▶ Extracted material
#####

(* ===== verification/Prelude.v ===== *)
(** * Qubitum: a verification development

    Qubitum is a Substrate chain on which users pay miners for machine-learning inference
    and validators submit proofs of it.  This library models its protocol and proves what
    makes it correct.

    ** The program and its model

    - [primitives/qubitum-protocol]: the rules of the protocol without a chain.
      [Protocol.v] models [lib.rs] (constants, reward split, settlement, bond and slash
      rules, halving, shape of a submission), [PostQuantum.v] models [post_quantum.rs]
      (the signature policy of each roadmap phase), [Verifier.v] models [verifier.rs] and
      [ProtocolState.v] models [state.rs], the in-memory reference state machine.  A
      method there is a [meth]: what it has written stays written when it fails.
    - [pallets/qubitum/src/lib.rs]: the same protocol as a FRAME pallet.  [Pallet.v] holds
      its types, errors, events, storage ([Store]), the verifiers and the interfaces it is
      parametric in; [PalletGuards.v] the [ensure_] functions and commitments;
      [PalletRouting.v] the choice of a miner and a validator; [PalletCalls.v] the
      bookkeeping and the nineteen dispatchables, joined by [run_call] and wrapped in the
      transactional layer by [dispatch]; [PalletQueries.v] the public views, the published
      parameters and [try_state].  A dispatchable is an [act] on the store.
    - [runtime/src/lib.rs]: [Runtime.v] is the runtime's configuration of the pallet.
    - [pallets/shield]: [Shield.v] models the pallet through which private calls reach the
      chain: keys that rotate with the block authors, encrypted submissions, the queue of
      stored calls that [on_initialize] works off, and the transaction extension.
    - [runtime/src/qubitum_privacy.rs], [check_mortality.rs] and the call filters of
      [runtime/src/lib.rs]: [RuntimeCalls.v] models the scans that look for Qubitum calls
      inside batches, proxies, sudo, multisig, scheduled calls and preimages, over a type
      [RuntimeCall] with the constructors the scans tell apart.
    - [pallets/crowdloan]: [Crowdloan.v] models the nine dispatchables, among them
      [finalize], which dispatches a call that was stored when the crowdloan was created.
    - [pallets/proxy], [pallets/utility] and the proxy types of [common] and the runtime:
      [ProxyTypes.v] models which calls a proxy of each type may make, [Proxy.v] the twelve
      calls of the proxy pallet and the eight of the utility pallet, joined by
      [run_runtime_call], which dispatches a call with the calls it carries, and the fee
      payer of [transaction_payment_wrapper.rs].
    - [runtime/src/check_nonce.rs], [sudo_wrapper.rs] and the pipeline [TxExtension] of
      [runtime/src/lib.rs]: [TxExtensions.v] models the checks that every signed transaction
      passes, with the privacy, mortality and fee extensions above as its elements.
    - [pallets/swap/src/tick.rs]: [Ticks.v] models tick indexes and the bitmap of three layers
      that finds the closest active tick, and [TickPrice.v] the conversions between ticks and
      square roots of prices, on words of 256 bits.
    - [primitives/share-pool]: [SafeFloat.v] models the decimal floating-point numbers of shares,
      and [SharePool.v] the pools that divide a value among keys, over an interface of their
      storage.  [StakePool.v] models the storage of stakes of
      [pallets/subtensor/src/staking/stake_utils.rs] that implements it, in the current and in
      the deprecated format, and the operations that increase and decrease a stake.
    - [pallets/registry]: [Registry.v] models identities, their codec and the two calls that
      set and clear them against a deposit.
    - [pallets/drand]: [Drand.v] models the pulses of the randomness beacon that unsigned
      transactions bring to the chain, their pruning and their validation by the pool.
    - [pallets/commitments]: [Commitments.v] models the data accounts commit to for a subnet,
      its codec and rate limit, and the reveal of fields that are encrypted until a round of
      the beacon; it reads the pulses of [Drand.v].

    Functions and constants keep the names of the source.  A [w]-bit integer is a [Z]
    with the checked and saturating operations of this file; a [StorageMap] is a [gmap];
    a block number is a [Z] that [current_block] saturates to 64 bits as the code does.

    ** Parameters

    The currency of the pallet ([T::Currency], the balances pallet) is the class
    [Currency] with its documented behaviour in [CurrencyLaws]; the hash of the
    commitments is the class [Hashing], and theorems that need it assume that commitments
    do not collide ([collision_free]); the identity and proof verifiers are fields of
    [Config].  [config_ok] says that the amounts of the configuration are not negative,
    balances have at least 16 bits, a slash takes at most the whole, and capacities are
    below 2^31; [runtime_config_with_ok] proves it for the runtime.
    [PalletDemo.v] gives a ledger, an injective hash and a run on which
    [PalletWitnesses.v] evaluates every theorem that has hypotheses.

    The shield pallet is parametric in the cryptography ([ShieldCrypto]) and in the
    decryption, weight and dispatch of queued calls ([ShieldRuntime]); its theorems assume
    that a dispatched call changes the shield's state only through the shield's own calls.
    The scans are parametric in the decoding of bytes ([RuntimeCodec]).  The crowdloan
    pallet is parametric in balances, preimages and dispatch ([CrowdloanRuntime], with the
    documented laws in [CrowdloanLaws]).  [RuntimeWitnesses.v] instantiates all of them.
    The dispatch of wrapped calls is parametric in the calls of all other pallets and in
    reserved balances ([WrapperRuntime]); [ProxyWitnesses.v] instantiates it.
    The pipeline is parametric in the extensions of other crates and of the Subtensor pallet
    ([OtherExtensions]), which are assumed to return the origin they get and to leave nonces,
    the sudo key and the shield keys alone ([transparent]); [TxRun] in [TxSafety.v]
    instantiates them.  Share pools are parametric in their storage
    ([SharePoolDataOperations] with [SharePoolLaws]), which the stakes implement.  Of the
    conversions of prices, the two fallback prices are parameters: decimal literals that the
    fixed-point crate converts.
    The hand-written codecs are parametric in the SCALE codec of primitive and bounded types
    and in its inputs ([Scale.v]); [ScaleDemo.v] gives one that satisfies the laws.  Registry,
    beacon and commitments are parametric in the balances, the queries of the Subtensor
    pallet, the check of a pulse and timelock decryption ([RegistryRuntime], [DrandConfig],
    [CommitmentRuntime], [TimelockCrypto]); [StorageWitnesses.v] instantiates them.

    ** What is proved

    - [PalletTransitions.v] defines an abstract machine of guarded transitions, and
      [PalletSafety.v] shows that every dispatchable refines it.  All invariants are
      proved for the transitions once and hold in every [reachable] state: a state reached
      from an empty storage by calls of any origin, the passing of blocks, and changes to
      the currency that leave what the pallet holds alone ([PalletInvariants.v]).
    - Registries, requests and counters are consistent ([PalletInvariants.v],
      [PalletCapacity.v], [PalletSafety.v]); [try_state] never fails ([PalletQueries.v]).
    - Funds on hold are exactly the pending payments, bonds and stakes
      ([PalletEscrow.v], [PalletFunds.v]).
    - Settlement, rejection and challenge move exactly the amounts they should
      ([PalletSettlement.v]); owners can always get their payment back and participants
      their capital, under exactly the documented conditions ([PalletFunds.v],
      [PalletBonds.v]).
    - Routing finds an eligible assignment if there is one; payment needs an accepted
      proof; closed requests are final ([PalletSafety.v]).
    - Calls arrive through the shielded origin, the pallet's own events do not tell them
      apart (those of the currency are not modelled), and the production build serves nothing
      without production verifiers ([PalletPrivacy.v]).
    - The queue of the shield pallet has no gaps, drops what is too old, and does nothing
      without a decryptor ([ShieldQueue.v]), until its index saturates.  The scans accept
      exactly the calls in which nothing private is found through the wrappers they look into
      ([carries]), and what the queue dispatches keeps the shielded origin.  They do not see
      the call that the creation of a crowdloan stores ([stores]), the one exception
      ([RuntimeCalls.v]).
    - An open crowdloan accounts for its contributions exactly at every moment, also while
      stored calls are running ([visits] in [CrowdloanSafety.v]; [runs] nests the run of such a
      call in [finalize]), and its account covers them unless its own stored call is running;
      contributors get their money back until it is finalized; what a finalized one holds
      without a target is lost to everybody.
    - Wrapped calls never run with more authority than their sender: origins are not
      raised and a proxy is confined to the calls its type permits, of all pallets
      ([ProxySafety.v]); a delayed proxy runs
      announced calls only, and fees are charged to those who agreed ([ProxyAuthority.v]);
      stored proxies stay well-formed ([ProxyInvariants.v]).  The order of proxy types is
      sound with one exception, stated exactly ([ProxyTypes.v]).
    - A signed transaction that passes the pipeline has the next nonce of its signer and
      satisfies the fee, privacy, sudo and mortality checks, and nothing else is refused but by
      the extensions of others; an account that is not reaped never uses a nonce twice, modulo
      2^32 ([TxSafety.v]).
    - The bitmap of ticks implements a set: any search after any updates finds the closest
      active tick; tick arithmetic stays in bounds ([TickBitmap.v]).
    - Prices increase with ticks ([TickOrder.v]), the logarithm is close enough to the exact
      one ([TickLog.v], with bounds on powers from [PowerBounds.v]), and so the tick of a price
      is the exact floor and a tick is recovered from its price ([TickInverse.v]).
    - The numbers of shares are accurate, stay normal, and are computed by loops that
      terminate ([SafeFloatBounds.v]).  A deposit or withdrawal moves the value of its key by the
      amount and leaves the other keys alone, up to five units, and keeps the pool and its
      shares in the range for which this holds ([SharePoolSafety.v]); so does an increase or
      decrease of a stake, and other pools do not change ([StakePool.v]).
    - Registrations are read back from their encodings, recorded deposits are covered by what
      is on hold, and clearing an identity asks for no permission, which is stated as a
      theorem ([RegistrySafety.v]).
    - Stored pulses are under their rounds, up to the last one; unless root sets the oldest
      round they are no earlier than that and bounded in number.  What the pool accepts is stored
      once and never accepted again ([DrandSafety.v]).
    - The index of timelocked commitments is exact, every block reveals what is due and
      nothing else, and the rate limit bounds what an account commits in an epoch
      ([CommitmentSafety.v]).
    - The reference state machine conserves the supply; its exits, slashes and payments
      are exact; two defects of it are stated as theorems ([ProtocolState.v]).

    ** Bounds

    Loops of the source run over finite ranges or lists and are structural folds here
    ([for_rotated] over the rotation of a list, [map_sum] over a map).  Fuel is used twice.
    [candidates_loop] of [Ticks.v] shifts a mask of 128 bits out after 128 rounds of 129; the
    proofs hold for any larger fuel.  The two loops that normalize a number of [SafeFloat.v] share the
    78 iterations the source promises; 58 are proved to be enough.  The loop that prunes pulses
    recurses on the removals that are left of the source's limit, a hundred.  The scans
    of nested calls recurse on the levels that are left of the source's limit, eight,
    and refuse what is deeper, as the source does.  Concrete amounts appear in witnesses
    only.

    ** Not modelled

    Storage migrations (states start from an empty storage of the current layout),
    weights, benchmarks, RPC glue, the decryption of shielded transactions by the block
    author, and the upstream extensions that charge fees and check versions, genesis and
    weights; of the swap pallet positions and swap steps, which compute with the
    fixed-point numbers of external crates; of the beacon the offchain worker, which fetches
    pulses over HTTP, and the pairing check; of the Subtensor pallet everything but the storage
    of stakes; and the node and EVM code that the protocol does not call.

    This file holds what the others share: results and the two monads with their
    inversion tactics, machine integers, record update, and sums over finite maps. *)

From Stdlib Require Import ZArith Lia.
From stdpp Require Import base tactics list gmap strings sorting.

#####

▶ Exercise
Take the listing above and repeat exactly the lines from the one containing "reserved balances ([WrapperRuntime]);" through the one containing "- Routing finds", both included.

▶ Response to this task
    reserved balances ([WrapperRuntime]); [ProxyWitnesses.v] instantiates it.
    The pipeline is parametric in the extensions of other crates and of the Subtensor pallet
    ([OtherExtensions]), which are assumed to return the origin they get and to leave nonces,
    the sudo key and the shield keys alone ([transparent]); [TxRun] in [TxSafety.v]
    instantiates them.  Share pools are parametric in their storage
    ([SharePoolDataOperations] with [SharePoolLaws]), which the stakes implement.  Of the
    conversions of prices, the two fallback prices are parameters: decimal literals that the
    fixed-point crate converts.
    The hand-written codecs are parametric in the SCALE codec of primitive and bounded types
    and in its inputs ([Scale.v]); [ScaleDemo.v] gives one that satisfies the laws.  Registry,
    beacon and commitments are parametric in the balances, the queries of the Subtensor
    pallet, the check of a pulse and timelock decryption ([RegistryRuntime], [DrandConfig],
    [CommitmentRuntime], [TimelockCrypto]); [StorageWitnesses.v] instantiates them.

    ** What is proved

    - [PalletTransitions.v] defines an abstract machine of guarded transitions, and
      [PalletSafety.v] shows that every dispatchable refines it.  All invariants are
      proved for the transitions once and hold in every [reachable] state: a state reached
      from an empty storage by calls of any origin, the passing of blocks, and changes to
      the currency that leave what the pallet holds alone ([PalletInvariants.v]).
    - Registries, requests and counters are consistent ([PalletInvariants.v],
      [PalletCapacity.v], [PalletSafety.v]); [try_state] never fails ([PalletQueries.v]).
    - Funds on hold are exactly the pending payments, bonds and stakes
      ([PalletEscrow.v], [PalletFunds.v]).
    - Settlement, rejection and challenge move exactly the amounts they should
      ([PalletSettlement.v]); owners can always get their payment back and participants
      their capital, under exactly the documented conditions ([PalletFunds.v],
      [PalletBonds.v]).
    - Routing finds an eligible assignment if there is one; payment needs an accepted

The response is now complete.